I tug at his belt buckle and let it fall open on to my stomach.

“I tend to lift weights when I get frustrated,” he says, kissing behind my ear. “Recently, I’ve been frustrated a lot.”

“So, when we’re finally together, you’re going to let yourself go?” I ask.

“If you want,” Henry says, pulling away from me just a little bit.

“I want you any way I can have you,” I say.

He smiles, kisses me again, and flips over on his back.

“Come lie on top of me,” he says.

This feels good. Powerful. But then he pulls down on me, folding my body in half.

He kisses me again and again, fondling my breasts. Even with me on top, he’s in charge. I like that.

I don’t like that in most of my life, but right here and now, it feels beautiful just like him.

I trust him.

He won’t hurt me.

In fact, he’ll make me feel the kind of pleasure that I can only dream of.

Pulling off my pants, I lean on top of him as he kisses my neck, my breasts, and my stomach. He keeps pushing me further and finally I don’t want to say no.

He pulls me up to his mouth, I sit on him and he buries his fingers and his tongue deep within me. I grip the headboard and lose myself in the moment. His fingers move expertly around me quickly getting me to that place from which there’s no turning back.

I start to moan.
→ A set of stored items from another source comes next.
(* ===== verification/LbExamples.v ===== *)
(** * A concrete upstream

    One upstream with a subset, a port lane and a weighted locality setting, run
    through the constructor and the selectors: the theorems of the balancer at
    concrete inputs. *)

From Stdlib Require Import Sorted.
From stdpp Require Import sorting.
From S2P Require Import Prelude Utf8 Decimal RuntimeKeys Upstream Net HashOn HealthBitset SmoothWrr WrrSelect PassiveHealth ActiveHealth LbHealth LbLocality LbMetrics LbAlgorithms LbDispatch LbSelect LbRetry LbSelectSpec LbRetrySpec LbSticky LbLocalityBuild LbBuild.
#[local] Open Scope Z_scope.

(** ** A search for the ring: left to right *)

Fixpoint linear_from (ring : list (Z * nat)) (hash : Z) (p : nat) : search_result :=
  match ring with
  | [] => Insert p
  | e :: ring => if e.1 =? hash then Found p else if hash <? e.1 then Insert p else linear_from ring hash (S p)
  end.

Definition linear_search : RingSearch := fun ring hash => linear_from ring hash 0.

Lemma linear_from_spec hash ring : forall p, StronglySorted (fun a b => a.1 <= b.1) ring ->
  match linear_from ring hash p with
  | Found q => exists k, q = (p + k)%nat /\ fst <$> ring !! k = Some hash
  | Insert q => exists k, q = (p + k)%nat /\ (k <= length ring)%nat
      /\ Forall (fun e => e.1 < hash) (take k ring) /\ Forall (fun e => hash < e.1) (drop k ring)
  end.
Proof.
  induction ring as [|e ring IH]; intros p Hs; cbn [linear_from].
  { exists 0%nat. split_and!; [lia|done|constructor|constructor]. }
  apply StronglySorted_inv in Hs as [Hs HF]. destruct (Z.eqb_spec e.1 hash) as [E|E].
  { exists 0%nat. split; [lia|]. cbn. by rewrite E. }
  destruct (Z.ltb_spec hash e.1) as [Hlt|Hge].
  { exists 0%nat. split_and!; [lia|cbn; lia|constructor|]. cbn [drop]. constructor; [done|].
    eapply Forall_impl; [exact HF|]. cbn. lia. }
  specialize (IH (S p) Hs). destruct (linear_from ring hash (S p)) as [q|q].
  - destruct IH as (k & -> & H). exists (S k). split; [lia|done].
  - destruct IH as (k & -> & Hk & Ht & Hd). exists (S k). split_and!; [lia|cbn; lia| |done]. cbn [take]. constructor; [lia|done].
Qed.

Lemma linear_search_laws : RingSearchLaws linear_search.
Proof.
  constructor. intros ring hash Hs. unfold ring_search, linear_search. assert (H := linear_from_spec hash ring 0 Hs).
  destruct (linear_from ring hash 0) as [q|q]; destruct H as (k & -> & H); exact H.
Qed.

(** ** The upstream *)

Definition member (n : Z) (version : string) (place : string) : UpstreamTarget :=
  {| host := bs "10.0.0." ++ show_dec n; Upstream.port := 8080; service_port_policy_key := None; Upstream.weight := n;
     tags := <[bs "version" := bs version]> ∅; locality := Some (bs place); path := None |}.

Definition canary : bytes := bs "canary".

Definition demo_members : list UpstreamTarget :=
  [member 1 "v1" "eu/a"; member 2 "v2" "eu/b"; member 3 "v2" "us/a"].

Definition demo (alg : LoadBalancerAlgorithm) : balancer_config :=
  {| cfg_upstream_id := bs "ns|shop";
     cfg_algorithm := alg;
     cfg_targets := demo_members;
     cfg_hash_on := Some (bs "cookie:sid");
     cfg_subsets := Some [Subset canary (<[bs "version" := bs "v2"]> ∅) None];
     cfg_port_overrides := Some (<[8080 := PortOverride (Some WeightedRoundRobin) None None None]> ∅);
     cfg_health_checks := None;
     cfg_source_locality := Some (bs "eu/a");
     cfg_source_labels := ∅;
     cfg_locality_lb_setting := Some (LbSetting true [DistributeEntry (bs "eu/a") [(bs "eu", 80); (bs "us", 20)]] [] []);
     cfg_locality_lb_strict := false |}.

(** The keyed hash of a deployment without a key. *)
Definition no_hmac : keyed_hash := fun _ => None.
(** Not a hash, but free of collisions. *)
Definition identity_hmac : keyed_hash := Some.

Lemma demo_ok alg : config_ok (demo alg).
Proof.
  constructor; cbn [demo cfg_targets cfg_locality_lb_setting cfg_port_overrides].
  - cbn. lia.
  - repeat constructor; cbn; lia.
  - constructor. repeat constructor; cbn; lia.
  - intros port o. cbn [default from_option Datatypes.id]. rewrite lookup_insert_Some. intros [[_ <-]|[_ H]]; [constructor|done].
Qed.

(** An upstream before discovery has found a target. *)
Definition undiscovered : balancer_config :=
  {| cfg_upstream_id := bs "ns|carts"; cfg_algorithm := ConsistentHashing; cfg_targets := []; cfg_hash_on := None;
     cfg_subsets := None; cfg_port_overrides := None; cfg_health_checks := None; cfg_source_locality := None;
     cfg_source_labels := ∅; cfg_locality_lb_setting := None; cfg_locality_lb_strict := false |}.

Lemma undiscovered_ok : config_ok undiscovered.
Proof. constructor; cbn; try lia; try constructor. intros port o. by rewrite lookup_empty. Qed.

Lemma built_balancer_ok_witness :
  (lb_ok (with_subsets_and_port_overrides no_hmac (demo LeastLatency))
   /\ state_ok (with_subsets_and_port_overrides no_hmac (demo LeastLatency)) (initial_state (demo LeastLatency)))
  /\ @run_request stable_sort linear_search (with_subsets_and_port_overrides no_hmac undiscovered) 0 true
       (bs "client") Whole None (initial_state undiscovered) = (None, initial_state undiscovered).
Proof.
  split.
  - destruct (built_balancer_ok no_hmac (demo LeastLatency) (demo_ok _)) as (H1 & H2 & _). split; [exact H1|exact H2].
  - destruct (built_balancer_ok no_hmac undiscovered undiscovered_ok) as (_ & _ & H). apply H. reflexivity.
Defined.

Definition shop : LoadBalancer := with_subsets_and_port_overrides no_hmac (demo RoundRobin).
Definition shop_start : LbState := initial_state (demo RoundRobin).

Example shop_subset : subset_indices shop !! canary = Some [1; 2]%nat.
Proof. reflexivity. Qed.
Example shop_port : initial_dispatch_port_override shop = 8080.
Proof. reflexivity. Qed.
Example shop_buckets :
  map group_weight <$> (locality_lb shop ≫= distribute_groups) = Some [80000000; 20000000].
Proof. vm_compute. reflexivity. Qed.

Lemma initial_dispatch_port_exact_witness : initial_dispatch_port_override shop = 8080.
Proof.
  apply (initial_dispatch_port_exact no_hmac (demo RoundRobin)); [discriminate|vm_compute; by eexists|].
  repeat constructor.
Defined.

(** The second target of the subset is down: the subset serves the other one. *)
Definition second_down : HealthContext := HealthCtx (<[scoped_target_key (bs "ns|shop") (member 2 "v2" "eu/b") := 7]> ∅) None None.

Lemma selection_implements_contract_witness :
  exists st', @run_request stable_sort linear_search shop 0 true (bs "client") (InSubset canary) (Some second_down) shop_start
              = (Some (2%nat, false), st') /\ state_ok shop st'.
Proof.
  assert (H := @selection_implements_contract stable_sort stable_sort_laws linear_search linear_search_laws shop 0 true
    (Some second_down) (build_lb_ok no_hmac (demo RoundRobin) (demo_ok _)) (bs "client") (InSubset canary) shop_start
    ltac:(vm_compute; lia) (build_state_ok no_hmac (demo RoundRobin))).
  cbn zeta in H. assert (E : (@run_request stable_sort linear_search shop 0 true (bs "client") (InSubset canary)
    (Some second_down) shop_start).1 = Some (2%nat, false)) by (vm_compute; reflexivity).
  destruct (run_request _ _ _ _ _ _ _) as [r st']. cbn [fst] in E. subst r. exists st'. split; [reflexivity|apply H].
Defined.

Lemma retry_implements_contract_witness :
  exists st', @run_retry stable_sort linear_search shop 0 true (bs "client") (RetryOnPort 8080)
                (excluding (member 3 "v2" "us/a")) ConfiguredStickyIdentity (Some second_down) shop_start
              = (Some 0%nat, st') /\ state_ok shop st'.
Proof.
  assert (H := @retry_implements_contract stable_sort stable_sort_laws linear_search linear_search_laws shop 0 true
    (Some second_down) (excluding (member 3 "v2" "us/a")) ConfiguredStickyIdentity
    (build_lb_ok no_hmac (demo RoundRobin) (demo_ok _)) (bs "client") (RetryOnPort 8080) shop_start
    (build_state_ok no_hmac (demo RoundRobin))).
  assert (E : (@run_retry stable_sort linear_search shop 0 true (bs "client") (RetryOnPort 8080)
    (excluding (member 3 "v2" "us/a")) ConfiguredStickyIdentity (Some second_down) shop_start).1 = Some 0%nat) by (vm_compute; reflexivity).
  destruct (run_retry _ _ _ _ _ _ _ _ _) as [r st']. cbn [fst] in E. subst r. exists st'. split; [reflexivity|apply H].
Defined.

Lemma named_selection_exact_witness :
  @select_passthrough stable_sort shop {| ip := V4 (10 * 2 ^ 24 + 3); Net.port := 8080 |} None (Some canary) (Some second_down) = Some 2%nat.
Proof.
  apply (@named_selection_exact stable_sort stable_sort_laws shop (Some second_down)
    (build_lb_ok no_hmac (demo RoundRobin) (demo_ok _)) [] {| ip := V4 (10 * 2 ^ 24 + 3); Net.port := 8080 |} None (Some canary)
    2%nat).
  exists [1; 2]%nat. split; [vm_compute; reflexivity|]. split; [set_solver|]. split.
  - exists (member 3 "v2" "us/a"), (V4 (10 * 2 ^ 24 + 3)). split_and!; vm_compute; reflexivity.
  - split; [|vm_compute; left]. intros j Hj (t & a & Ht & Ea & Ep & Eq).
    apply elem_of_cons in Hj as [->|Hj%list_elem_of_singleton]; [|rewrite Hj; lia].
    change (Some (member 2 "v2" "eu/b") = Some t) in Ht. injection Ht as <-. vm_compute in Ea. injection Ea as <-.
    vm_compute in Eq. discriminate.
Defined.

Lemma member_wf n version place :
  is_u16 n -> fits (host (member n version place)) -> fits (bs version) -> fits (bs place) -> target_wf (member n version place).
Proof.
  intros Hn Hh Hv Hp. constructor; cbn [member host Upstream.port service_port_policy_key locality path tags]; try done.
  - by intros ? [= <-].
  - split; [rewrite map_size_insert, lookup_empty, map_size_empty; done|].
    intros k v [[<- <-]|[_ H]]%lookup_insert_Some; [split; [done|done]|by rewrite lookup_empty in H].
Qed.

Lemma demo_members_wf : Forall target_wf demo_members.
Proof.
  apply Forall_cons; split; [|apply Forall_cons; split; [|apply Forall_singleton]];
    apply member_wf; vm_compute; try split; congruence.
Qed.

Lemma sticky_identity_exact_witness :
  write_sticky_target_identity (bs "ns|shop") (member 1 "v1" "eu/a")
  <> write_sticky_target_identity (bs "ns|shop") (member 2 "v2" "eu/b").
Proof.
  intros E. apply (sticky_identity_exact (bs "ns|shop") (bs "ns|shop") (member 1 "v1" "eu/a") (member 2 "v2" "eu/b")) in E.
  - destruct E as [_ E]. vm_compute in E. discriminate.
  - vm_compute. reflexivity.
  - vm_compute. reflexivity.
  - apply member_wf; vm_compute; try split; congruence.
  - apply member_wf; vm_compute; try split; congruence.
Defined.

Lemma identity_hmac_inj id a b :
  sticky_session_token identity_hmac id a = sticky_session_token identity_hmac id b ->
  write_sticky_target_identity id a = write_sticky_target_identity id b.
Proof. unfold sticky_session_token, identity_hmac. intros E%Some_inj. by apply app_inv_head, app_inv_head in E. Qed.

Lemma sticky_token_roundtrip_witness :
  exists i u token, sticky_session_token identity_hmac (bs "ns|shop") (member 2 "v2" "eu/b") = Some token
    /\ sticky_token_index (with_subsets_and_port_overrides identity_hmac (demo ConsistentHashing)) !! token = Some i
    /\ demo_members !! i = Some u /\ same_sticky_identity u (member 2 "v2" "eu/b") = true.
Proof.
  destruct (sticky_token_roundtrip identity_hmac (demo ConsistentHashing) (member 2 "v2" "eu/b")
    (STICKY_SESSION_TOKEN_DOMAIN ++ [31] ++ write_sticky_target_identity (bs "ns|shop") (member 2 "v2" "eu/b")))
    as (i & u & H1 & H2 & H3).
  - vm_compute. reflexivity.
  - vm_compute. reflexivity.
  - apply demo_members_wf.
  - intros a b _ _ tok Ha Hb. apply identity_hmac_inj. congruence.
  - right. left.
  - reflexivity.
  - eexists i, u, _. split; [reflexivity|]. split; [exact H1|]. split; [exact H2|exact H3].
Defined.

(** ** The algorithms *)

Definition shop_keys : list bytes := map target_host_port_key demo_members.

Lemma consistent_hash_stable_witness :
  exists t, @select_consistent_hash_vec_with_ring linear_search (bs "user-1") [0; 1; 2]%nat
              (build_hash_ring_for_indices shop_keys [0; 1; 2]%nat) = Some t
    /\ (t ∈ [0; 2]%nat -> @select_consistent_hash_vec_with_ring linear_search (bs "user-1") [0; 2]%nat
                           (build_hash_ring_for_indices shop_keys [0; 1; 2]%nat) = Some t).
Proof.
  destruct (@consistent_hash_stable linear_search linear_search_laws shop_keys [0; 1; 2]%nat
    ltac:(repeat constructor; cbn; lia) (bs "user-1") [0; 1; 2]%nat [0; 2]%nat) as (t & H1 & _ & H2).
  - set_solver.
  - set_solver.
  - discriminate.
  - exists t. split; [exact H1|exact H2].
Defined.

Lemma consistent_hash_nearest_witness :
  exists t h, @select_consistent_hash_vec_with_ring linear_search (bs "user-1") [0; 2]%nat
                (build_hash_ring_for_indices shop_keys [0; 1; 2]%nat) = Some t
    /\ t ∈ [0; 2]%nat /\ (h, t) ∈ build_hash_ring_for_indices shop_keys [0; 1; 2]%nat.
Proof.
  destruct (@consistent_hash_nearest linear_search linear_search_laws shop_keys [0; 1; 2]%nat (bs "user-1") [0; 2]%nat)
    as (t & h & H1 & Hc & H2 & _).
  - repeat constructor; cbn; lia.
  - discriminate.
  - set_solver.
  - apply (bool_decide_unpack _). vm_compute. exact I.
  - exists t, h. split; [exact H1|split; [exact Hc|exact H2]].
Defined.

Definition two_localities : LocalityDistributeGroup * LocalityDistributeGroup :=
  (group_of 3 [(0%nat, 80)], group_of 3 [(1%nat, 12); (2%nat, 8)]).

Lemma locality_buckets_proportional_witness :
  pick_bucket (group_mask_vec [0; 2]%nat) [two_localities.1; two_localities.2] 99 = Some [2]%nat.
Proof.
  apply (locality_buckets_proportional [0; 2]%nat [two_localities.1] two_localities.2 [] [2]%nat 99).
  - repeat constructor; vm_compute; discriminate.
  - vm_compute. discriminate.
  - reflexivity.
  - vm_compute. split; [discriminate|reflexivity].
Defined.

Lemma least_loaded_exact_witness :
  exists t, select_least_connections_vec (lb_pool shop) [0; 1; 2]%nat shop_start = Some t
    /\ forall i, i ∈ [0; 1; 2]%nat -> conns_of (lb_pool shop) shop_start t <= conns_of (lb_pool shop) shop_start i.
Proof.
  destruct (least_loaded_exact (lb_pool shop) 0 [0; 1; 2]%nat ParentLane shop_start) as [(t & H1 & _ & H2) _].
  - discriminate.
  - apply metrics_new_ok.
  - exists t. split; [exact H1|exact H2].
Defined.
I feel a wave coming over me and before I realize what’s happening, he gets behind me and thrusts himself inside. His dick is hard and thick and fills every aspect of me, finally making me feel complete.

“Henry!” I whisper his name, unable to create an audible sound.

One wave crashes followed by another and my body seems to take over. We move as one, together as if we were made this way. With each thrust, he goes deeper and deeper inside and I consume more and more of him.

The final wave comes and I curl my toes. It’s warm and soothing as it explodes from the center of my core, reverberating all around.

I shake, moving myself up and down harder and harder to try to make it last longer. Somewhere behind me, I hear him moan my name and thrust one last time.

We hold each other for a long time after that, grasping to one another, breathing deeply but unable to catch our breaths.

“I really miss you,” Henry says, staring at the ceiling.

He’s somewhere far away and so am I, but in a good way.

“I’ve missed you, too,” I say, squeezing his hand.

“I have to tell you something,” he says.

I shake my head no and say, “I don’t wanna hear any bad news right now. I just can’t…”

I know that I’m being selfish. He probably wants to tell me about his mom but not just yet. I will be here for him and I will hold him and I will tell him that everything will be okay but I can’t do that just yet. I need this moment to last a little longer to replenish my dwindling supplies of optimism.

“It’s not what you think. Her cancer is in remission.”